So, what about the alt-left? Does it exist, or is it another bullet-dipped-in-pigs-blood fairy tale of Trump's imagination?

The word no doubt entered the president's consciousness the same way all his wildest policy ideas, hopes, dreams and paranoid delusions do ‐ from tuning in to Fox.

Though it began as an insult within the left ‐ a way to further deride the far left and so-called "Bernie Bros" during and after November's election ‐ the right has adopted the phrase, as well. Sean Hannity and other, fringier monsters of the far-right media ecosystem have been, for at least a year now, pushing the idea of the "alt-left" as some sort of answer to the charge that the "alt-right," a very real political entity, has hijacked and poisoned the Republican party. The Washington Post best described it in 2016 as "The GOP's response: I know what you are but what am I."

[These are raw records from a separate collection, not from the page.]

Lemma return_commit m l R g ss dn s :
  Inv m l ((g, RCommitting ss (CPrepare dn)) :: R) -> in_call (RCommitting ss (CPrepare dn)) (Method s MCommit) -> s ∈ ss ->
  Inv m (l ++ [Succeeded (Method s MCommit)]) ((g, RCommitting ss (CPrepare (dn ++ [s]))) :: R).
Proof.
  intros I Hc Hs. pose proof (inv_facts _ _ _ I g _ ltac:(by left)) as (Hss & Ha & Hd).
  refine (return_step _ _ _ _ _ _ _ _ [] I Hc _ _ _ _ _ _ _ _); [by left|done|done|by intros ? ?%elem_of_nil|done| |done|].
  - split; [done|]. split; [done|]. intros x [Hx| ->]%elem_snoc.
    + destruct (Hd x Hx). split; [done|]. apply commit_ok_snoc; [by intros [|[|[]]]|done].
    + split; [done|]. intros _. rewrite committed_snoc. cbn. by rewrite bool_decide_true.
  - intros x Hrep. refine (replacing_cons _ _ _ _ _ _ Hrep). by intros.
Qed.

(** A service is given up when it was closed. *)
Lemma return_drop m l R g r r' s e :
  Inv m l ((g, r) :: R) -> in_call r (Method s MClose) -> e = Succeeded (Method s MClose) \/ e = Failed (Method s MClose) ->
  close_called l s -> kin r r' -> holds (g, r) = [s] ++ holds (g, r') -> (forall m l R, facts m l R r') ->
  (forall tag sn s' com, r <> RUpdate tag sn (UOwn s' com true)) ->
  Inv m (l ++ [e]) ((g, r') :: R).
Proof.
  intros I Hc He Hcc Hk Hh Hf Hr.
  refine (return_step _ _ _ _ _ _ _ _ [s] I Hc He Hk Hh _ _ (Hf _ _ _) _ _).
  - by intros x ->%list_elem_of_singleton.
  - intros x Hx. right. destruct r; try done. injection Hx as ->. cbn in Hh. injection Hh as ->. done.
  - intros x Hx Ee. rewrite Ee in He. assert (x = s) as -> by (by destruct He as [[=]|[=]]).
    destruct I as [? ? ? ? ? ? ? ? Ind ? ? ? ? ? ? ?]. apply NoDup_app in Ind as (_ & Hn & _). destruct (Hn s Hx).
    rewrite held_cons, Hh. by left.
  - intros x Hrep. refine (replacing_cons _ _ _ _ _ _ Hrep). intros ? ? ? ? ->. by edestruct Hr.
Qed.

Lemma return_inv m l R g r c v :
  Inv m l ((g, r) :: R) -> in_call r c -> Invoke c ∈ l -> reply_ok l c v -> Inv m (l ++ events_of c v) ((g, after r c v) :: R).
Proof.
  intros I Hc Hl Hv. pose proof Hc as (r0 & Hm & Hr).
  assert (Hsame : forall e, e = Succeeded c \/ e = Failed c -> (forall s, e <> Succeeded (Method s MClose)) -> Inv m (l ++ [e]) ((g, r) :: R))
    by (intros; by eapply return_same).
  destruct r0 as [|tag sn u|ss|ss cs| |ss|s0]; cbn in Hm.
  - done.
  - destruct u as [|s0 com exc|s0|s0|s0|].
    + destruct c; try done. cbn in Hr. subst r. destruct v as [s|e]; cbn.
      * change [Succeeded (RegistryCreate tag0); NewService s] with ([Succeeded (RegistryCreate tag0)] ++ [NewService s]).
        rewrite app_assoc. apply new_inv; [apply Hsame; by auto|]. intros [?|?]%elem_snoc; done.
      * refine (return_step _ _ _ _ _ _ _ _ [] I Hc _ _ _ _ _ _ _ _); [by right|done|done|by intros ? ?%elem_of_nil|done|done|done|].
        intros x Hrep. refine (replacing_cons _ _ _ _ _ _ Hrep). by intros.
    + destruct c as [|s me| |]; try done. destruct me; try done; cbn in Hr; subst r; destruct v; cbn; try (apply Hsame; by auto).
      * by apply return_own_close with exc.
      * subst s. by apply return_own_commit with com.
    + destruct c as [|s me| |]; try done. destruct me; try done; cbn in Hr; subst r s.
      * apply (return_drop _ _ _ _ _ _ s0 _ I Hc); [destruct v; by auto|done..].
      * destruct v; cbn; apply Hsame; by auto.
    + destruct c as [|s me| |]; try done. destruct me; try done. cbn in Hr. subst r s. cbn.
      refine (return_step _ _ _ _ _ _ _ _ [] I Hc _ _ _ _ _ _ _ _); [by left|done|done|by intros ? ?%elem_of_nil|done|done|done|].
      intros x Hrep. refine (replacing_cons _ _ _ _ _ _ Hrep). by intros.
    + by destruct c as [|? []| |].
    + by destruct c as [|? []| |].
  - destruct c as [|s me| |]; try done. destruct me; try done. cbn in Hr. subst r. destruct v; cbn; apply Hsame; by auto.
  - destruct cs as [dn| |[|s0 rest]].
    + destruct c as [|s me| |]; try done.
      * destruct me; try done; cbn in Hr; subst r; destruct v; cbn; try (apply Hsame; by auto). by apply return_commit.
      * cbn in Hr. subst r. destruct v; cbn; apply Hsame; by auto.
    + destruct c as [|s me| |]; try done.
      * destruct me; try done. cbn in Hr; subst r; destruct v; cbn; apply Hsame; by auto.
      * cbn in Hr. subst r. destruct v; cbn; apply Hsame; by auto.
    + by destruct c as [|? []| |].
    + destruct c as [|s me| |]; try done. destruct me; try done. cbn in Hr. subst r. cbn. apply Hsame; by auto.
  - done.
  - destruct ss as [|s0 ss]; [by destruct c as [|? []| |]|]. destruct c as [|s me| |]; try done. destruct me; try done. cbn in Hr. subst r s.
    apply (return_drop _ _ _ _ _ _ s0 _ I Hc); [destruct v; by auto|done..].
  - destruct c as [|s me| |]; try done. destruct me; try done. cbn in Hr. subst r s.
    apply (return_drop _ _ _ _ _ _ s0 _ I Hc); [destruct v; by auto|done..].
Qed.
(* ===== verification/ServiceManagerSpec.v ===== *)
(** * Service manager: correctness

    The operations follow the protocol of ServiceProtocol, so that its invariant holds in
    every state of every interleaving: a service is activated once, committed and not
    closed; no started service is lost; and operations underway can always go on, unless a
    service closes the manager from inside one of the manager's own calls. *)

From S2P Require Import Prelude GoStd Managers ServiceManager ServiceProtocol ServiceInvariant.
From coqutil Require Import Datatypes.RecordSetters.
Import DoubleBraceUpdate.
Local Open Scope Z_scope.
Implicit Types (r : role) (R : list (Z * role)) (m : Manager) (l : list event).

(** ** Programs that follow the protocol *)

(** The roles an operation can have. *)
Definition fits (o : op) r : Prop :=
  match r with
  | RFree => True
  | RUpdate _ _ _ => exists tag, o = OpCreate tag
  | RStarting _ => exists st, o = OpStart st
  | RCommitting _ _ => exists b, o = OpCommit b
  | RClosing | RDraining _ => o = OpClose
  | RRemoving _ => exists tag, o = OpRemove tag
  end.

(** Who waits for what. *)
Definition waits (o : op) r (w : waiting) : Prop :=
  match w with
  | NoWait => True
  | WaitIdle => r = RFree
  | WaitClosed => r = RFree /\ o = OpClose
  | WaitQuiet => r = RClosing /\ o = OpClose
  end.

(** An operation that keeps the lock goes on under it, or has panicked. *)
Definition keeps_lock (p : prog) : Prop := match p with Lock _ _ | Done (Panicked _) => True | _ => False end.

(** The services under a tag are in the list. *)
Definition listed m : Prop := forall tag s, serviceByTag m !! tag = Some s -> s ∈ services m.

Inductive safe (o : op) (g : Z) : role -> prog -> Prop :=
| safe_done res : safe o g RFree (Done res)
| safe_call r c k : may_call r c -> (forall v, safe o g (after (inside r c) c v) (k v)) -> safe o g r (Call c k)
| safe_lock r w body :
    waits o r w ->
    (forall m m' sg p, listed m -> must_wait w g m = false -> body g m = (m', sg, p) ->
       exists r', move g m r r' m' sg /\ fits o r' /\ (sg = Hold -> keeps_lock p) /\ safe o g r' p) ->
    safe o g r (Lock w body)
| safe_weaker r r' p : weaker r r' -> safe o g r' p -> safe o g r p.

But there is an actual active and growing group that Trump refers to. However, it's incorrect to name-check it as the alt-left and it's downright wrong to morally equivocate it with the neo-Nazi and white supremacist scum that stormed Charlottesville. But it does exist. Only it's called "Antifa,"
...the armed wing of the Democratic Party...
short for anti-fascist, and it far predates Donald Trump.

First, a bit of history.

Anti-fascism originated in the years leading up to the second World War as a means to fight the spread of fascism across Europe, but in America the progenitors of what Trump would have you call the alt-left can be traced back to 1980s Minnesota. It was during this time that the group "Anti-Racist Action" sprung up around the Twin Cities to combat the rise of local Nazi skinheads. A.R.A., as the group became known, opened chapters across the U.S. and won some major victories against neo-Nazis in the pre-Internet Eighties and Nineties.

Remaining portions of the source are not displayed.